Instructions to follow:
Among the entries below, count the lines containing the string "chip". Only the count is needed.

[Data extracted from a collection]
Section chip.
Context (err : nat -> Z).

Definition write (r v : Z) (b : bus) : Z * bus :=
  let e := err (xfers b) in
  if e =? 0 then (0, Bus (<[r := v]> (regs b)) (S (xfers b))) else (e, Bus (regs b) (S (xfers b))).

(** [aw9523b_brightness]: the pins of [mask], up to the first error. *)
Fixpoint set_pins (ps : list nat) (mask v : Z) (b : bus) : Z * bus :=
  match ps with
  | [] => (0, b)
  | p :: r =>
    if Z.testbit mask (Z.of_nat p) then
      let '(e, b) := write (aw9523b_dim p) v b in if e =? 0 then set_pins r mask v b else (e, b)
    else set_pins r mask v b
  end.
Definition aw9523b_brightness (l : led) (v : Z) (b : bus) : Z * bus := set_pins (seq 0 AW_CHANNELS) (pins l) v b.

(** [aw9523b_off]: all of the chip's pins dark, errors ignored. *)
Fixpoint off_pins (ps : list nat) (mask : Z) (b : bus) : bus :=
  match ps with
  | [] => b
  | p :: r => off_pins r mask (if Z.testbit mask (Z.of_nat p) then snd (write (aw9523b_dim p) 0 b) else b)
  end.
Definition aw9523b_off (mask : Z) (b : bus) : bus := off_pins (seq 0 AW_CHANNELS) mask b.

(** Writes up to the first error. *)
Fixpoint write_all (ws : list (Z * Z)) (b : bus) : Z * bus :=
  match ws with
  | [] => (0, b)
  | (r, v) :: rest => let '(e, b) := write r v b in if e =? 0 then write_all rest b else (e, b)
  end.

(** ** The binding *)

(** A group's properties; [None]: not there. *)
Record group := Group {
  g_name : option string; idx_count : option Z; idx : option (list Z); g_max : option Z; g_default : option Z }.
Record bank := Bank { default_imax : option Z; groups : list group }.
Record binding := Binding { led_enable : option Z; gpio_enable : option Z; led_bank : option bank }.

Fixpoint add_pins (ps : list Z) (mask : Z) : option Z :=
  match ps with
  | [] => Some mask
  | p :: r => if (Z.of_nat AW_CHANNELS <=? p) || Z.testbit mask p then None else add_pins r (Z.lor mask (BIT p))
  end.

Definition parse_group (g : group) : option led :=
  nm ← g_name g;
  n ← idx_count g;
  if (n =? 0) || (Z.of_nat AW_CHANNELS <? n) then None
  else
    ps ← idx g;
    if negb (Z.of_nat (length ps) =? n) then None
    else
      m ← g_max g;
      if (m =? 0) || (255 <? m) then None
      else
        i ← g_default g;
        if m <? i then None else mask ← add_pins ps 0; Some (Led nm mask m i).

(** The limit of the current and the groups, or the error. *)
Definition check_binding (memory : bool) (bd : binding) : Z + (Z * list led) :=
  match led_enable bd, gpio_enable bd with
  | Some 1, Some 0 =>
    match led_bank bd with
    | None => inl EINVAL
    | Some bk =>
      let count := length (groups bk) in
      match default_imax bk with
      | None => inl EINVAL
      | Some imax =>
        if (count =? 0)%nat || (AW_CHANNELS <? count)%nat || (255 <? imax) then inl EINVAL
        else if negb memory then inl ENOMEM
        else match mapM parse_group (groups bk) with None => inl EINVAL | Some ls => inr (imax, ls) end
      end
    end
  | _, _ => inl ENODEV
  end.
(* ===== verification/SipaRmSpec.v ===== *)
(** * The IPA resource manager keeps its promises

    The invariant of the manager: the peers lists mirror each other, a
    producer's reference count is the number of consumers that hold it, it is
    up exactly when that is not zero, a granted consumer has all its producers
    granted, and a consumer in progress waits for a producer in progress. *)

From S2P Require Import Prelude Kernel SipaRm.

Abbreviation table := (gmap nat sipa_rm_resource).

(** ** Running a computation *)

Definition wp {A} (m : R A) (s : sipa_rm) (Q : A -> sipa_rm -> Prop) : Prop :=
  match m s with Ok (a, s') => Q a s' | _ => False end.

Lemma rm_ret {A} (a : A) s (Q : A -> sipa_rm -> Prop) : Q a s -> wp (mret a) s Q.
Proof. done. Qed.
Lemma rm_bind {A B} (m : R A) (f : A -> R B) s Q : wp m s (fun a s' => wp (f a) s' Q) -> wp (m ≫= f) s Q.
Proof. unfold wp, mbind, R_bind. by destruct (m s) as [[a s']| |]. Qed.
Lemma rm_mono {A} (m : R A) s (P Q : A -> sipa_rm -> Prop) : wp m s P -> (forall a s', P a s' -> Q a s') -> wp m s Q.
Proof. unfold wp. destruct (m s) as [[a s']| |]; auto. Qed.
Lemma rm_lift {A} (m : result A) s a (Q : A -> sipa_rm -> Prop) : m = Ok a -> Q a s -> wp (lift m) s Q.
Proof. by intros ->. Qed.
Lemma wp_get id s r (Q : sipa_rm_resource -> sipa_rm -> Prop) :
  resource_table s !! id = Some r -> Q r s -> wp (get id) s Q.
Proof. unfold wp, get. by intros ->. Qed.
Lemma wp_upd id f s r (Q : unit -> sipa_rm -> Prop) :
  resource_table s !! id = Some r -> Q tt (set_table (<[id := f r]> (resource_table s)) s) -> wp (upd id f) s Q.
Proof. unfold wp, upd. by intros ->. Qed.

(** A loop with an invariant on what is left of its range. *)
Lemma wp_each (I : list nat -> sipa_rm -> Prop) l f s (Q : unit -> sipa_rm -> Prop) :
  I l s -> (forall i r s, I (i :: r) s -> wp (f i) s (fun _ => I r)) -> (forall s, I [] s -> Q tt s) -> wp (each l f) s Q.
Proof.
  intros HI Hf HQ. revert s HI. induction l as [|i r IH]; intros s HI; cbn [each].
  - by apply rm_ret, HQ.
  - apply rm_bind. eapply rm_mono; [by apply Hf|]. intros ? s' H. by apply IH.
Qed.

(** ** References *)

Definition cons_id (c : nat) : Prop := (5 <= c < 10)%nat.

(** [h c p]: the consumer [c] holds the producer [p]. *)
Definition refs := nat -> nat -> bool.
Definition held (h : refs) (p : nat) : Z :=
  Z.b2z (h 5%nat p) + Z.b2z (h 6%nat p) + Z.b2z (h 7%nat p) + Z.b2z (h 8%nat p) + Z.b2z (h 9%nat p).
Definition set_ref (c p : nat) (b : bool) (h : refs) : refs :=
  fun c' p' => if decide (c' = c /\ p' = p) then b else h c' p'.

Lemma held_range h p : 0 <= held h p <= 5.
Proof. unfold held. destruct (h 5%nat p), (h 6%nat p), (h 7%nat p), (h 8%nat p), (h 9%nat p); cbn; lia. Qed.
Lemma held_pos h c p : cons_id c -> h c p = true -> 0 < held h p.
Proof.
  intros Hc Hh. unfold held. assert (forall b, 0 <= Z.b2z b) as Hb by (intros []; cbn; lia).
  pose proof (Hb (h 5%nat p)). pose proof (Hb (h 6%nat p)). pose proof (Hb (h 7%nat p)). pose proof (Hb (h 8%nat p)).
  pose proof (Hb (h 9%nat p)).
  assert (c = 5 \/ c = 6 \/ c = 7 \/ c = 8 \/ c = 9)%nat as [->|[->|[->|[->| ->]]]] by (unfold cons_id in Hc; lia);
    rewrite Hh; cbn; lia.
Qed.
Lemma set_ref_same c p b h : set_ref c p b h c p = b.
Proof. unfold set_ref. by rewrite decide_True. Qed.
Lemma set_ref_other c p b h c' p' : (c', p') <> (c, p) -> set_ref c p b h c' p' = h c' p'.
Proof. intros H. unfold set_ref. rewrite decide_False; [done|]. intros [-> ->]. done. Qed.
Lemma held_set c p b h : cons_id c -> held (set_ref c p b h) p = held h p - Z.b2z (h c p) + Z.b2z b.
Proof.
  intros Hc. unfold held.
  assert (c = 5 \/ c = 6 \/ c = 7 \/ c = 8 \/ c = 9)%nat as [->|[->|[->|[->| ->]]]] by (unfold cons_id in Hc; lia);
    rewrite set_ref_same, !set_ref_other by congruence; lia.
Qed.
Lemma held_set_other c p b h p' : p' <> p -> held (set_ref c p b h) p' = held h p'.
Proof. intros Hp. unfold held. by rewrite !set_ref_other by congruence. Qed.

(** ** The invariant *)

Definition up (s : sipa_rm_res_state) : Prop := s = GRANTED \/ s = REQUEST_IN_PROGRESS.
#[global] Instance up_dec s : Decision (up s).
Proof. unfold up. apply _. Defined.
Definition in_progress (s : sipa_rm_res_state) : Prop := s = REQUEST_IN_PROGRESS \/ s = RELEASE_IN_PROGRESS.
(** Nothing to hold: the consumer is released. *)
Lemma relink_released q1 q2 c p s s2 h r :
  inv (resource_table s) h -> cons_id c -> (p < 5)%nat -> pair_ok q1 q2 c p ->
  relink q1 q2 c p (resource_table s) (resource_table s2) -> resource_table s !! c = Some r -> state r = RELEASED ->
  h c p = false -> inv (resource_table s2) h.
Proof.
  intros Hi Hc Hp Hq Hrl E Hs Hh. pose proof (inv_wf _ _ _ (proj1 Hi)) as Hw.
  pose proof (relink_link _ _ _ _ _ _ Hrl Hc Hp Hw Hq) as Hlk.
  pose proof (relink_state _ _ _ _ _ _ Hrl Hc Hp Hw Hq c) as Hst. rewrite E in Hst.
  destruct (resource_table s2 !! c) as [r2|] eqn:E2; [|done]. cbn in Hst. injection Hst as Hst. rewrite Hs in Hst.
  assert (forall p', link (resource_table s2) c p' -> h c p' = false) as Hrow.
  { intros p' Hl. destruct (decide (p' = p)) as [->|]; [done|]. rewrite Hlk in Hl by (done || congruence).
    rewrite (inv_refs _ _ _ (proj1 Hi) c p' Hc Hl). unfold holding. rewrite E, Hs. done. }
  split.
  - eapply (inv_row_gen upward (fun _ => False) _ s2 s2 h h c false r2); [by right|apply evolves_refl, _| |done| |done|done|done| | | |done].
    + eapply relink_others; try done. apply Hi.
    + eapply relink_producers; try done. apply Hi.
    + by rewrite Hst.
    + apply (granted_none _ _ _ E2). by rewrite Hst.
    + intros _. apply (waits_none _ _ _ E2). rewrite Hst. by intros [?|?].
  - intros c' p' Hc' Hl. destruct (decide ((c', p') = (c, p))) as [[= -> ->]|Hne]; [done|].
    apply (proj2 Hi); [done|]. intros Hl0. apply Hl. by apply Hlk.
Qed.

Section adding.
Context (c p : nat) (u : bool) (s s2 : sipa_rm) (h : refs) (r pr : sipa_rm_resource).
Context (Hc : cons_id c) (Hp : (p < 5)%nat) (Ec : resource_table s !! c = Some r) (Ep : resource_table s !! p = Some pr)
  (Hi : inv (resource_table s) h) (Hn : ~ link (resource_table s) c p)
  (Hrl : relink (Peer (Some p) u) (Peer (Some c) u) c p (resource_table s) (resource_table s2))
  (Hctx : sipa_rm_ctx s2 = sipa_rm_ctx s) (Hwq : sipa_rm_wq s2 = sipa_rm_wq s).

Lemma pair_new : pair_ok (Peer (Some p) u) (Peer (Some c) u) c p.
Proof. left. by exists u. Qed.
Lemma add_wf : wf (resource_table s).
Proof using Hi. apply Hi. Qed.
Lemma add_ref : h c p = false.
Proof using Hc Hi Hn. by apply (proj2 Hi). Qed.

(** The state and the reference of [c] once the producer was asked. *)
Lemma add_kept s3 r3 :
  evolves upward (fun x => x = c) s2 s3 -> producers_ok (resource_table s3) (set_ref c p true h) ->
  state r <> RELEASED -> resource_table s3 !! c = Some r3 -> state r3 <> RELEASED ->
  granted_ok (resource_table s3) c -> waits_ok (resource_table s3) c -> kept s s3.
Proof using All.
  intros Hev Hpr Hr1 E3 Hr3 Hg Hwt. split; [rewrite (ev_ctx _ _ _ _ Hev); done|].
  split; [intros HQ; by apply (ev_queue _ _ _ _ Hev); eapply relink_queue|].
  split; [intros x Hx Hin; rewrite <- Hwq; by apply (ev_wq _ _ _ _ Hev)|].
  exists (set_ref c p true h). eapply add_held; eauto.
Qed.

(** Another producer of [c], up before, is as it was. *)
Lemma add_other s4 x q0 q : evolves upward (fun x => x = c) s2 s4 -> link (resource_table s) c x -> x <> p ->
  resource_table s !! x = Some q0 -> resource_table s4 !! x = Some q -> up (state q0) -> state q = state q0.
Proof using All.
  intros Hev Hl Hx E0 E4 Hu. destruct (link_in _ c x add_wf Hc Hl) as [Hx5 _].
  assert (resource_table s2 !! x = Some q0) as E2 by (rewrite (rl_other _ _ _ _ _ _ Hrl) by (unfold cons_id in Hc; lia); done).
  by rewrite (upward_keeps _ s2 s4 x q0 q Hev Hx5 E2 E4).
Qed.

(** [c] goes on in its state when the new producer is granted. *)
Lemma add_goes_on s4 r4 q4 :
  evolves upward (fun x => x = c) s2 s4 -> resource_table s4 !! c = Some r4 -> state r4 = state r ->
  resource_table s4 !! p = Some q4 -> state q4 = GRANTED ->
  granted_ok (resource_table s4) c /\ waits_ok (resource_table s4) c.
Proof using All.
  intros Hev E4 Hs4 Eq4 Hq4. pose proof (relink_link _ _ _ _ _ _ Hrl Hc Hp add_wf pair_new c) as Hlk.
  pose proof (ev_shape _ _ _ _ Hev) as Hsh. split.
  - intros r' x q E' Hs' Hl Eq. apply (link_shape_iff _ _ _ _ Hsh) in Hl. destruct (decide (x = p)) as [->|Hx]; [congruence|].
    rewrite (Hlk x Hc ltac:(congruence)) in Hl. destruct (link_in _ c x add_wf Hc Hl) as [_ [q0 Eq0]].
    assert (state q0 = GRANTED) as Hg0 by (apply (inv_granted _ _ _ (proj1 Hi) c Hc r x q0); congruence).
    rewrite (add_other s4 x q0 q); try done. by left.
  - intros r' E' Hs'. assert (in_progress (state r)) as Hs by (rewrite <- Hs4; congruence).
    destruct (inv_waits _ _ _ (proj1 Hi) c Hc (fun x => x) r Ec Hs) as (x & q0 & Hl & Eq0 & Hq0).
    assert (x <> p) as Hx by (intros ->; done).
    assert (link (resource_table s2) c x) as Hl2 by (apply (Hlk x Hc); [congruence|done]).
    destruct (relink_entry' _ _ _ _ _ _ Hrl x q0 Eq0) as (q2 & Eq2 & _).
    destruct (same_shape_some _ _ _ _ Hsh Eq2) as (q & Eq & _). exists x, q.
    split; [by apply (link_shape _ _ _ _ Hsh)|]. split; [done|]. rewrite (add_other s4 x q0 q); try done. by right.
Qed.
(** What a client may ask for, and when: a resource is made with the memory
    it needs, a consumer is freed once it is released and nothing of it is
    queued, a dependency is not added to a consumer on its way down, and a
    producer's driver does not report failure. *)
Definition has_state (s : sipa_rm) (c : nat) (p : sipa_rm_res_state -> bool) : bool :=
  match resource_table s !! c with Some r => p (state r) | None => true end.
Definition may_add (s : sipa_rm) (c : nat) : bool := has_state s c (fun x => bool_decide (x <> RELEASE_IN_PROGRESS)).
Definition orderly (s : sipa_rm) (o : op) : bool :=
  match o with
  | OCreate m cp => m_res m && m_listener m && m_peers m && m_fifo m && (cp_name cp <? SIPA_RM_RES_MAX)%nat
  | ODelete x => bool_decide (x ∉ sipa_rm_wq s) &&
      (SIPA_RM_RESORCE_IS_PROD x || has_state s x (fun x => bool_decide (x = RELEASED)))
  | OAdd c _ | OAddSync _ c _ => may_add s c
  | ONotify e _ => bool_decide (e <> EVT_FAIL)
  | _ => true
  end.

Section public.
Context (drv : nat -> Z) (cap : nat) (Hdrv : forall n, drv n = 0 \/ drv n = EINPROGRESS).

Lemma request_wp x s : ok_state s -> wp (sipa_rm_request_resource drv cap x) s (fun _ => ok_state).
Proof.
  intros Hok. pose proof Hok as (Hctx & _ & h & Hi). apply wp_ctx; [done|]. apply on_consumer_wp; [done|done|done|]. intros Hc Hs.
  eapply (rm_mono _ _ (fun _ => well _ _ s)); [by apply (consumer_request_wp drv cap Hdrv x s h)|]. intros ? s' H. by apply (kept_ok s), (kept_well _ _ _ _ H).
Qed.
Lemma release_wp x s : ok_state s -> wp (sipa_rm_release_resource drv cap x) s (fun _ => ok_state).
Proof.
  intros Hok. pose proof Hok as (Hctx & _ & h & Hi). apply wp_ctx; [done|]. apply on_consumer_wp; [done|done|done|]. intros Hc Hs.
  eapply (rm_mono _ _ (fun _ => well _ _ s)); [by apply (consumer_release_wp drv cap Hdrv x s h)|]. intros ? s' H. by apply (kept_ok s), (kept_well _ _ _ _ H).
Qed.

Reply to the task:
2